(** The JSON value the field stands for: a string is parsed as JSON text, any
    other value is marshalled (parsed options under their field names). *)
Definition json_strings (l : list string) : json := JArr (map JStr l).
Definition json_disks (l : list DiskConfig) : json :=
  JArr (map (fun d => JObj [("vendor", JStr (dc_Vendor d)); ("product", JStr (dc_Product d))]) l).
Definition omitempty {A} (k : string) (f : list A -> json) (l : list A) : list (string * json) :=
  match l with [] => [] | _ => [(k, f l)] end.
Definition json_value (m : MultiPathConfig) : option json :=
  match m with
  | MPNil => Some JNull
  | MPRaw (JStr s) => json_parse s
  | MPRaw j => Some j
  | MPOption1 l => Some (json_disks l)
  | MPOption2 m => Some (JObj (
      omitempty "blacklist" json_disks (mp_Blacklist m) ++
      omitempty "blacklistWwids" json_strings (mp_BlacklistWwids m) ++
      omitempty "blacklistExceptions" json_disks (mp_BlacklistExceptions m) ++
      omitempty "blacklistExceptionWwids" json_strings (mp_BlacklistExceptionWwids m)))
  end.

Definition ParseMultiPathConfig (esc : ExternalStorageConfig) : result ExternalStorageConfig :=
  match es_MultiPathConfig esc with
  | MPNil => Ok esc
  | m =>
      let unsupported := Err (EMsg "unsupported multiPathConfig format") in
      match json_value m with
      | None => unsupported
      | Some j =>
          match decode_Option2 (mkMultiPath [] [] [] []) j with
          | Some o => Ok (mkStorage (es_Enabled esc) (MPOption2 o))
          | None =>
              match decode_disks [] j with
              | Some l => Ok (mkStorage (es_Enabled esc) (MPOption1 l))
              | None => unsupported
              end
          end
      end
  end.

(** [GetConfig] of the two options. *)
Definition GetConfig (m : MultiPathConfig) : result MultiPathOption2 :=
  match m with
  | MPOption1 l => Ok (mkMultiPath l [] [] [])
  | MPOption2 m => Ok m
  | _ => Panic
  end.
Definition total (r : result string) : Prop := is_ok r = true.
Lemma render_total_bind (r : result string) (f : string -> result string) : total r -> (forall s, total (f s)) -> total (r ≫= f).
Proof. destruct r; [intros _ Hf; apply Hf|done..]. Qed.
Lemma render_total_if (b : bool) r r' : total r -> total r' -> total (if b then r else r').
Proof. by destruct b. Qed.
Lemma total_ranged {A} (f : A -> result string) es : (forall e, e ∈ es -> total (f e)) -> total (ranged f es).
Proof.
  intros Hf. assert (K : exists ss, map_each f es = Ok ss).
  { induction es as [|e es IH]; [by eexists|]. assert (He := Hf e (list_elem_of_here _ _)). apply is_ok_true in He as [s Hs].
    destruct IH as [ss E]; [intros; apply Hf; by right|]. exists (s :: ss). cbn. by rewrite Hs, E. }
  destruct K as [ss E]. by rewrite (ranged_ok _ _ _ E).
Qed.
Lemma strings_entry (k : nat -> value) (l : list string) e : e ∈ imap (fun i x => (k i, x)) (map VStr l) -> exists s, snd e = VStr s.
Proof. intros (i & x & -> & (s & -> & _)%list_lookup_fmap_Some)%elem_of_lookup_imap. by exists s. Qed.
Lemma strmap_entry (l : list (string * string)) e :
  e ∈ map (fun kv : string * value => (VStr kv.1, kv.2)) (map (fun kv => (kv.1, VStr kv.2)) l) -> exists k s, e = (VStr k, VStr s).
Proof. rewrite map_map. intros ([k s] & -> & _)%list_elem_of_fmap. by exists k, s. Qed.
Ltac solve_total :=
  repeat first
    [ reflexivity | apply render_total_bind; [|intros ?] | apply render_total_if
    | apply total_ranged; let e := fresh "e" in intros e; let E := fresh in
      first [intros [? E]%(strings_entry (fun i => VInt (Z.of_nat i))); rewrite E | intros (? & ? & ->)%strmap_entry]
    | match goal with
      | |- context [VInt <$> ?p] => destruct p
      | |- context [if ?b then Ok (VStr _) else _] => destruct b
      end ].
Ltac render_total :=
  unfold Templates.render_config, total;
  lazymatch goal with |- is_ok (render _ _ ?t _) = _ => run_template t end; fold_ranges; solve_total.
Lemma plain_total c t : t ∈ plain_templates -> total (render_config t c).
Proof.
  intros Ht. unfold plain_templates in Ht. rewrite !elem_of_cons in Ht.
  destruct_or! Ht; [subst t; render_total..|by apply not_elem_of_nil in Ht].
Qed.
Lemma failed_now {A B} (r : result A) (f : A -> result B) : is_ok r = false -> is_ok (r ≫= f) = false.
Proof. by destruct r. Qed.
Lemma failed_later {A B} (r : result A) (f : A -> result B) : (forall s, is_ok (f s) = false) -> is_ok (r ≫= f) = false.
Proof. destruct r; [intros Hf; apply Hf|done..]. Qed.
Ltac solve_failed := first [reflexivity | apply failed_later; intros ?; solve_failed | apply failed_now; solve_failed].
Lemma kubelet_total c t : t ∈ kubelet_templates -> is_ok (render_config t c) = is_ok (kubelet_args visit c).
Proof.
  intros Ht. unfold kubelet_templates in Ht. rewrite !elem_of_cons in Ht.
  destruct_or! Ht; [subst t..|by apply not_elem_of_nil in Ht].
  all: unfold Templates.render_config; lazymatch goal with |- is_ok (render _ _ ?t _) = _ => run_template t end.
  all: destruct (kubelet_args visit c) as [args| |]; cbn -[String.append itoa Quote]; fold_ranges; first [solve_failed | lazymatch goal with |- is_ok ?r = true => change (total r) end; solve_total].
Qed.

(** C17: Every file that is rendered with a configuration is rendered, whatever the configuration holds; only
    the two that list the arguments of the kubelet need labels that are valid, and fail with any other. *)
Theorem config_renders c t : t ∈ plain_templates ++ kubelet_templates ->
  is_ok (render_config t c) = (if bool_decide (t ∈ kubelet_templates) then is_ok (kubelet_args visit c) else true).
Proof.
  intros Ht. case_bool_decide as Hk; [by apply kubelet_total|].
  apply elem_of_app in Ht as [Ht|?]; [by apply plain_total|done].
Qed.
End config.

Lemma config_renders_witness :
  is_ok (render_config (fun _ => true) (fun _ => Panic) map_to_list 4 "rke2-90-harvester-agent.yaml"
    (set_hc_OS (set_os_Labels (Some {["a b" := "c"]}) (hc_OS zero_HarvesterConfig)) zero_HarvesterConfig)) = false.
Proof.
  rewrite (config_renders (fun _ => true) (fun _ => Panic) map_to_list 4); [vm_compute; reflexivity|].
  apply (bool_decide_unpack _). vm_compute. exact I.
Defined.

» **Your task**
Transcribe the records above from the line holding "false -> is_ok (r ≫= f) = false." down to the line holding "all: unfold Templates.render_config;", inclusive, without adding anything.

» **Response for this exercise**
Lemma failed_now {A B} (r : result A) (f : A -> result B) : is_ok r = false -> is_ok (r ≫= f) = false.
Proof. by destruct r. Qed.
Lemma failed_later {A B} (r : result A) (f : A -> result B) : (forall s, is_ok (f s) = false) -> is_ok (r ≫= f) = false.
Proof. destruct r; [intros Hf; apply Hf|done..]. Qed.
Ltac solve_failed := first [reflexivity | apply failed_later; intros ?; solve_failed | apply failed_now; solve_failed].
Lemma kubelet_total c t : t ∈ kubelet_templates -> is_ok (render_config t c) = is_ok (kubelet_args visit c).
Proof.
  intros Ht. unfold kubelet_templates in Ht. rewrite !elem_of_cons in Ht.
  destruct_or! Ht; [subst t..|by apply not_elem_of_nil in Ht].
  all: unfold Templates.render_config; lazymatch goal with |- is_ok (render _ _ ?t _) = _ => run_template t end.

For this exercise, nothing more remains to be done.